(Beginning of DATA EXTRACTS)

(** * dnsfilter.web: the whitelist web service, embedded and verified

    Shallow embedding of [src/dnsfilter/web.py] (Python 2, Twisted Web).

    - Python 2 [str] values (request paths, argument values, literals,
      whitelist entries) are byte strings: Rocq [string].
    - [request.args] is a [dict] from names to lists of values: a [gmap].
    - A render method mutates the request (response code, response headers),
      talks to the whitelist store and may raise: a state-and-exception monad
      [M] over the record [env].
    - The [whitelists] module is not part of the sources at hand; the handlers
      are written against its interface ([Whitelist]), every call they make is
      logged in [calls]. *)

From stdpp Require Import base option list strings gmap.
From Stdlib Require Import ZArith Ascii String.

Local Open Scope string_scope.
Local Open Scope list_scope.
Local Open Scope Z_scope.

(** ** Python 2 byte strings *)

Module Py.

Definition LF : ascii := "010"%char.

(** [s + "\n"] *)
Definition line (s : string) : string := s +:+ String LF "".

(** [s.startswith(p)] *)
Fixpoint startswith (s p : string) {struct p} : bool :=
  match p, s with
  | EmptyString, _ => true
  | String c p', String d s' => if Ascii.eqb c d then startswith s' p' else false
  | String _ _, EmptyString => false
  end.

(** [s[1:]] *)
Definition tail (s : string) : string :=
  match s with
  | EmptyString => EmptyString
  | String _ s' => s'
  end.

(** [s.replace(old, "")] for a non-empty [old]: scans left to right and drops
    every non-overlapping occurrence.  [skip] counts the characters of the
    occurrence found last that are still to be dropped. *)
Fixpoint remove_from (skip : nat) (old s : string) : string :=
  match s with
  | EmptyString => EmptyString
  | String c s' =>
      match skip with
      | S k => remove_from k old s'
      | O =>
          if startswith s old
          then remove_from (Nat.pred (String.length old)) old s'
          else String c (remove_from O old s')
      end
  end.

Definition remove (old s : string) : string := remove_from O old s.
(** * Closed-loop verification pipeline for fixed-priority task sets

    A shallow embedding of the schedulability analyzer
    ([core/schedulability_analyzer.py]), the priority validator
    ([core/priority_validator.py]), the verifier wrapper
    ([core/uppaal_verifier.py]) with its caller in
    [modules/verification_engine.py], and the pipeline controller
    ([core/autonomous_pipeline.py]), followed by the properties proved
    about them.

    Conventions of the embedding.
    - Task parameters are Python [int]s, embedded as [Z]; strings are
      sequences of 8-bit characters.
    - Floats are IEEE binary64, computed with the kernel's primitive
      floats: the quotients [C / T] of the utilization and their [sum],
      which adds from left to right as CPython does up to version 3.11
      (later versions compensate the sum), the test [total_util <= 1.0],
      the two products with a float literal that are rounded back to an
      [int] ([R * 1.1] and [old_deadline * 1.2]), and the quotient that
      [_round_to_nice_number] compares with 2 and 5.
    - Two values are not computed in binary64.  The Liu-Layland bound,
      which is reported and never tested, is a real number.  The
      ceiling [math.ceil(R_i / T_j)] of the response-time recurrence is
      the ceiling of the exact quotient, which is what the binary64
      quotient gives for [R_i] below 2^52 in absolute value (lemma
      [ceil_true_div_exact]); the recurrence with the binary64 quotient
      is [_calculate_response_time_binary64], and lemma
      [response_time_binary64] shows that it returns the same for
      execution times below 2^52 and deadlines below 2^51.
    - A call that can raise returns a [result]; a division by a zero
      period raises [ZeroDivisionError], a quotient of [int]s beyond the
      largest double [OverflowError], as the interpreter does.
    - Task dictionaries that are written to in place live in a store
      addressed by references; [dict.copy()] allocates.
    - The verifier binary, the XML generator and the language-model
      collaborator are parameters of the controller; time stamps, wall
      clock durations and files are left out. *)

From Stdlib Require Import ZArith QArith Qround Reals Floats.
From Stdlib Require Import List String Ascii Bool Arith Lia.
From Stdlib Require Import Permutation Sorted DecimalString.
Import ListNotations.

(End of DATA EXTRACTS)

TASK STATEMENT -> Only lines with the word "skip" are needed. Copy them from the preceding records.

RESULT FOR THIS EXERCISE ->
    every non-overlapping occurrence.  [skip] counts the characters of the
Fixpoint remove_from (skip : nat) (old s : string) : string :=
      match skip with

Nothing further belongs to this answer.